27 An der Spitze der Stammesschar der Naphtalisöhne war Achira, Enans Sohn.
En over het heir van den stam der kinderen van Nafthali was Ahira, de zoon van Enan.
28 Dies sind die Auszüge der Israeliten, Schar für Schar. So zogen sie dahin.
Dit waren de tochten der kinderen Israels, naar hun heiren, als zij reisden.
29 Da sprach Moses zu Reuels Sohn Chobab, dem Midianiter, Mosis Schwiegervater: "Wir ziehen nach dem Ort, von dem der Herr gesagt: 'Ich geb ihn euch.' Zieh mit uns! Wir wollen dir Gutes tun. Der Herr hat ja Israel alles Gute verheißen."
Mozes nu zeide tot Hobab, den zoon van Rehuel, den Midianiet, den schoonvader van Mozes: Wij reizen naar die plaats, van welke de HEERE gezegd heeft: Ik zal u die geven; ga met ons, en wij zullen u weldoen, want de HEERE heeft over Israel het goede gesproken.
30 Er sprach zu ihm: "Ich gehe nicht mit. Ich gehe wieder in mein Land und zu meiner Verwandtschaft."
Doch hij zeide tot hem: Ik zal niet gaan; maar ik zal naar mijn land en naar mijn maagschap gaan.
31 Da sprach er: "Verlaß uns doch nicht! Du weißt am besten, wo wir in der Wüste uns lagern können.
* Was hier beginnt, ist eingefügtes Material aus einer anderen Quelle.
(** ** Properties: the slot ledger *)

(** C26. No slot leaks and none is released twice: in every interleaving of
    admissions, headers, reads, closes, holds, verdicts and cuts, each
    provider's count in flight is the number of its slots handed out and not
    yet settled, so it returns to zero exactly when all of them settled, and
    the learned window stays well-formed. *)
Theorem slots_conserved wd :
  reachable wd →
  ∃ l, limiter wd = Some l ∧
    ∀ id, window_ok (window l id) ∧ inflight (window l id) = outstanding wd id ∧
      (inflight (window l id) = 0 ↔ ∀ s, s ∈ slots wd → slot_provider s = id → fired s = true).
Proof.
  intros (l & Hl & Hw)%reachable_conserved. exists l. split; [done|]. intros id.
  destruct (Hw id) as [Hok Hc]. split; [done|]. split; [done|]. rewrite Hc. split.
  - intros H0 s Hs Hid. destruct (fired s) eqn:Hf; [done|].
    apply list_elem_of_lookup in Hs as [k Hk]. pose proof (outstanding_pos wd k s Hk Hf). subst id. lia.
  - intros Hall. unfold outstanding. destruct (filter _ (slots wd)) as [|s fl] eqn:He; [done|].
    assert (s ∈ filter (fun s => slot_provider s = id ∧ fired s = false) (slots wd)) as Hin
      by (rewrite He; apply list_elem_of_here).
    apply list_elem_of_filter in Hin as [[Hid Hf] Hs]. by rewrite (Hall s Hs Hid) in Hf.
Qed.

Lemma slots_conserved_witness :
  outstanding twoAttempts "p" = 1 ∧
  ∃ l, limiter twoAttempts = Some l ∧ inflight (window l "p") = outstanding twoAttempts "p".
Proof.
  split; [reflexivity|]. destruct (slots_conserved twoAttempts) as (l & Hl & Hw).
  - unfold twoAttempts, foldl. repeat apply reach_step. apply reach_start.
  - exists l. split; [exact Hl|]. apply (Hw "p").
Defined.

(** ** Properties: learning *)

(** Admission is bounded by both limits at once: an admitted request keeps
    the count within the operator's ceiling when there is one and within the
    learned allowance when there is one; a refusal means one of them was full
    and changes nothing; and the cheap re-check answers what the acquisition
    would. *)
Lemma tryAcquire_spec l id ceiling :
  window_ok (window l id) →
  let w := window l id in
  let '(ol, ok) := tryAcquire (Some l) id ceiling in
  ∃ l', ol = Some l' ∧ (canAdmit (Some l) id ceiling).2 = ok ∧
    (∀ id', id' ≠ id → window l' id' = window l id') ∧
    if ok
    then window l' id = w ⟦ inflight := inflight w + 1 ⟧ ∧
         (0 < ceiling → inflight w + 1 ≤ ceiling) ∧ (0 < limit w → inflight w + 1 ≤ limit w)
    else window l' id = w ∧ (0 < ceiling ≤ inflight w ∨ 0 < limit w ≤ inflight w).
Proof.
  intros [Hl Hi _ _] w. fold w in Hl, Hi. destruct (tryAcquire_window l id ceiling) as (l' & -> & _ & Hw').
  destruct (canAdmit_window l id ceiling) as (l2 & -> & _ & _). fold w in Hw' |- *. exists l'. split; [done|].
  cbn [snd]. pose proof (Hw' id) as Hid. rewrite decide_True in Hid by done. rewrite Hid.
  unfold full. cbv zeta. unfold effectiveLimit.
  split; [|split; [intros id' ?; by rewrite Hw', decide_False|]];
  destruct (Z.leb_spec ceiling 0), (Z.leb_spec (limit w) 0), (Z.ltb_spec ceiling (limit w)); cbn [orb];
  repeat match goal with
  | |- context [?a <? ?b] => destruct (Z.ltb_spec a b)
  | |- context [?a <=? ?b] => destruct (Z.leb_spec a b)
  end; cbn [negb andb orb]; try lia; try done; (split; [done|]); lia.
Qed.

Lemma tryAcquire_spec_witness :
  let l := MkLimiter {["p" := MkWindow 3 2 0 Hour]} 0 in
  (tryAcquire (Some l) "p" 8).2 = true ∧ (canAdmit (Some l) "p" 2).2 = false ∧
  (canAdmit (Some l) "p" 8).2 = (tryAcquire (Some l) "p" 8).2.
Proof.
  intros l. split; [reflexivity|]. split; [reflexivity|].
  assert (window_ok (window l "p")) as Hok by (split; evaluate).
  pose proof (tryAcquire_spec l "p" 8 Hok) as H. cbv zeta in H.
  destruct (tryAcquire (Some l) "p" 8) as [ol ok]. by destruct H as (l' & _ & H & _).
Defined.

(** One more unit, in quotient and remainder. *)
Lemma div_mod_succ m g :
  0 < g →
  if g <=? m `mod` g + 1
  then (m + 1) `div` g = m `div` g + 1 ∧ (m + 1) `mod` g = 0
  else (m + 1) `div` g = m `div` g ∧ (m + 1) `mod` g = m `mod` g + 1.
Proof.
  intros Hg. pose proof (Z.div_mod m g ltac:(lia)) as Hdm. pose proof (Z.mod_pos_bound m g Hg).
  destruct (Z.leb_spec g (m `mod` g + 1)).
  - split; symmetry; [eapply Z.div_unique_pos with (r := 0)|eapply Z.mod_unique_pos with (q := m / g + 1)]; lia.
  - split; symmetry; [eapply Z.div_unique_pos with (r := m `mod` g + 1)|eapply Z.mod_unique_pos with (q := m / g)]; lia.
Qed.

(** A clean completion on a capped window. *)
Lemma releaseW_clean now g f w :
  0 < limit w → 0 < g → 0 < f →
  let w' := releaseW now slotClean g f w in
  if f <=? Sub now (lastCut w) then limit w' = 0
  else lastCut w' = lastCut w ∧
    if g <=? goodRuns w + 1 then limit w' = limit w + 1 ∧ goodRuns w' = 0
    else limit w' = limit w ∧ goodRuns w' = goodRuns w + 1.
Proof.
  intros Hl Hg Hf. unfold releaseW. rewrite (proj2 (Z.leb_gt g 0)), (proj2 (Z.leb_gt f 0)) by lia. cbv zeta.
  set (w1 := if 0 <? inflight w then _ else w).
  assert (limit w1 = limit w ∧ goodRuns w1 = goodRuns w ∧ lastCut w1 = lastCut w) as (<- & <- & <-)
    by (unfold w1; by case_match).
  assert (0 < limit w1) as Hl1 by (unfold w1; by case_match).
  rewrite (proj2 (Z.ltb_lt _ _) Hl1). destruct (f <=? _); [done|].
  cbn [goodRuns limit lastCut update_field upd_goodRuns upd_limit]. by destruct (g <=? _).
Qed.

(** Additive increase: on a capped window, every [growAfter] consecutive
    clean completions inside the forget period widen the allowance by exactly
    one, however they are spaced; and the first completion after a quiet period
    of [forgetAfter] returns the window to uncapped. *)
Lemma release_grows w growAfter forgetAfter ts quiet :
  0 < limit w → 0 < growAfter → 0 ≤ goodRuns w < growAfter → 0 < forgetAfter →
  Forall (fun now => Sub now (lastCut w) < forgetAfter) ts →
  forgetAfter ≤ Sub quiet (lastCut w) →
  let w' := foldl (fun w now => releaseW now slotClean growAfter forgetAfter w) w ts in
  limit w' = limit w + (goodRuns w + Z.of_nat (length ts)) / growAfter ∧
  goodRuns w' = (goodRuns w + Z.of_nat (length ts)) `mod` growAfter ∧
  limit (releaseW quiet slotClean growAfter forgetAfter w') = 0.
Proof.
  intros Hl Hg Hr Hf Hts Hq w'.
  assert (0 < limit w' ∧ lastCut w' = lastCut w ∧
    limit w' = limit w + (goodRuns w + Z.of_nat (length ts)) / growAfter ∧
    goodRuns w' = (goodRuns w + Z.of_nat (length ts)) `mod` growAfter) as (Hl' & Hc' & Hlim & Hruns).
  { unfold w'. clear w'. induction ts as [|now ts IH] using rev_ind; simpl.
    { rewrite Z.add_0_r, Z.div_small, Z.mod_small by lia. split_and!; try done; lia. }
    apply Forall_app in Hts as [Hts [Hnow _]%Forall_cons]. rewrite foldl_app, length_app. simpl foldl.
    destruct (IH Hts) as (Hl1 & Hc1 & Hlim & Hgr). clear IH. set (w1 := foldl _ w ts) in *.
    replace (goodRuns w + Z.of_nat (length ts + length [now]))
      with (goodRuns w + Z.of_nat (length ts) + 1) by (simpl; lia).
    set (m := goodRuns w + Z.of_nat (length ts)) in *.
    pose proof (releaseW_clean now growAfter forgetAfter w1 Hl1 Hg Hf) as Hstep. cbv zeta in Hstep.
    rewrite Hc1, (proj2 (Z.leb_gt _ _) Hnow), Hgr in Hstep. destruct Hstep as [-> Hstep].
    pose proof (div_mod_succ m growAfter Hg) as Hdm.
    destruct (growAfter <=? m `mod` growAfter + 1); destruct Hstep as [-> ->], Hdm as [-> ->]; split_and!; lia. }
  split; [done|]. split; [done|].
  pose proof (releaseW_clean quiet growAfter forgetAfter w' Hl' Hg Hf) as Hstep. cbv zeta in Hstep.
  by rewrite Hc', (proj2 (Z.leb_le _ _) Hq) in Hstep.
Qed.

Lemma release_grows_witness :
  let w := MkWindow 3 3 0 Hour in
  let w' := foldl (fun w now => releaseW now slotClean 2 Minute w) w [Hour; Hour; Hour + Second; Hour + Second; Hour] in
  limit w' = 5 ∧ goodRuns w' = 1 ∧ limit (releaseW (Hour + Minute) slotClean 2 Minute w') = 0.
Proof.
  intros w w'.
  destruct (release_grows w 2 Minute [Hour; Hour; Hour + Second; Hour + Second; Hour] (Hour + Minute)) as (H1 & H2 & H3);
    [evaluate|evaluate|evaluate|evaluate|repeat constructor; evaluate|evaluate|].
  split; [exact H1|]. split; [exact H2|exact H3].
Defined.

(** Decrease: a saturated answer caps the provider at the load that fit (at
    least one), a later cut only lowers the cap, and a "remaining: 0" hint
    never widens one; neither touches the count in flight or another
    provider, and a hint that would not tighten the cap changes nothing. *)
Lemma cut_spec l now id retryAfter :
  window_ok (window l id) →
  let w := window l id in
  let fit := Z.max 1 (inflight w) in
  let tightened := if limit w =? 0 then fit else Z.min (limit w) fit in
  ∃ lc lh, cut (Some l) now id retryAfter = Some lc ∧ hintFull (Some l) now id = Some lh ∧
    limit (window lc id) = tightened ∧ inflight (window lc id) = inflight w ∧ goodRuns (window lc id) = 0 ∧
    lastCut (window lc id) = (if 0 <? retryAfter then now + retryAfter else now) ∧
    limit (window lh id) = tightened ∧ inflight (window lh id) = inflight w ∧
    (0 < limit w ≤ fit → window lh id = w) ∧
    (∀ id', id' ≠ id → window lc id' = window l id' ∧ window lh id' = window l id').
Proof.
  intros Hok w fit tightened. destruct (cut_window l now id retryAfter) as (lc & Hc & _ & Hcw).
  destruct (hintFull_window l now id) as (lh & Hh & _ & Hhw). exists lc, lh.
  rewrite !Hcw, !Hhw, !decide_True by done.
  destruct (cutW_spec now retryAfter _ Hok) as (_ & -> & -> & ->).
  destruct (hintW_spec now _ Hok) as (_ & -> & ->). split_and!; try done.
  - unfold cutW. cbv zeta. destruct (_ || _), (0 <? retryAfter); done.
  - intros Hle. unfold hintW. fold w. fold fit. rewrite (proj2 (Z.eqb_neq _ _)) by lia.
    by rewrite (proj2 (Z.ltb_ge _ _)) by lia.
  - intros id' Hne. by rewrite Hcw, Hhw, !decide_False by done.
Qed.

Lemma cut_spec_witness :
  let l := MkLimiter {["p" := MkWindow 5 2 7 Minute]} 0 in
  ∃ lc, cut (Some l) Hour "p" (2 * Second) = Some lc ∧ limit (window lc "p") = 2 ∧
    lastCut (window lc "p") = Hour + 2 * Second.
Proof.
  intros l. destruct (cut_spec l Hour "p" (2 * Second)) as (lc & lh & Hc & _ & Hl & _ & _ & Ht & _);
    [split; evaluate|]. exists lc. split; [exact Hc|]. split; [exact Hl|exact Ht].
Defined.

(** ** Properties: the wait *)

(** Only a release can make room: every other method leaves a full provider
    full. *)
Lemma admission_antitone w w' ceiling :
  window_ok w → 0 ≤ limit w' → inflight w ≤ inflight w' →
  (limit w' = limit w ∨ (limit w = 0 ∧ 0 < limit w') ∨ 0 < limit w' ≤ limit w) →
  (effectiveLimit (limit w) ceiling <=? 0) || (inflight w <? effectiveLimit (limit w) ceiling) = false →
  (effectiveLimit (limit w') ceiling <=? 0) || (inflight w' <? effectiveLimit (limit w') ceiling) = false.
Proof.
  intros [Hl Hi _ _] Hl' Hle Hcase. unfold effectiveLimit.
  destruct (Z.leb_spec ceiling 0), (Z.leb_spec (limit w) 0), (Z.leb_spec (limit w') 0),
    (Z.ltb_spec ceiling (limit w)), (Z.ltb_spec ceiling (limit w')); cbn [orb]; try lia;
    repeat match goal with
    | |- context [?a <? ?b] => destruct (Z.ltb_spec a b)
    | |- context [?a <=? ?b] => destruct (Z.leb_spec a b)
    end; cbn [orb]; first [done | lia].
Qed.

Lemma admit_true l busy :
  admits (Some l) busy = true ↔ ∃ ic, ic ∈ busy ∧
    (effectiveLimit (limit (window l ic.1)) ic.2 <=? 0)
      || (inflight (window l ic.1) <? effectiveLimit (limit (window l ic.1)) ic.2) = true.
Proof.
  unfold admits. rewrite existsb_exists. split; intros (ic & Hin & H); exists ic;
    (split; [by apply list_elem_of_In|]); destruct (canAdmit_window l ic.1 ic.2) as (l' & Hc & _);
    rewrite Hc in *; done.
Qed.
Sei uns Auge!
En hij zeide: Verlaat ons toch niet; want dewijl gij weet, dat wij ons legeren in de woestijn, zo zult gij ons tot ogen zijn.
32 Gehst du mit uns, dann tun wir dir Gutes mit all dem, was der Herr uns geben wird."
En het zal geschieden, als gij met ons zult gaan, en het goede geschieden zal, waarmede de HEERE bij ons weldoen zal, dat wij u ook weldoen zullen.
33 So zogen sie von dem Berge des Herrn drei Tagereisen weiter, und die Bundeslade des Herrn zog vor ihnen her, einen Ruheort für sie zu erkunden.
Zo togen zij drie dagreizen van den berg des HEEREN; en de ark des verbonds des HEEREN reisde voor hun aangezicht drie dagreizen, om voor hen een rustplaats uit te speuren.
34 Die Wolke des Herrn aber stand über ihnen bei Tage, als sie aus dem Lager zogen.
En de wolk des HEEREN was des daags over hen, als zij uit het leger verreisden.
35 Als die Lade auszog, sprach Moses: "Auf! Herr! Zerstieben sollen Deine Feinde und Deine Hasser vor Dir fliehen!"
Het geschiedde nu in het optrekken van de ark, dat Mozes zeide: Sta op, HEERE! en laat Uw vijanden verstrooid worden, en Uw haters van Uw aangezicht vlieden!
36 Und als sie ruhte, sprach er: "Heimkehre, Herr, der unermeßlich Israel liebt!"
En als zij rustte, zeide hij: Kom weder, HEERE! tot de tien duizenden der duizenden van Israel!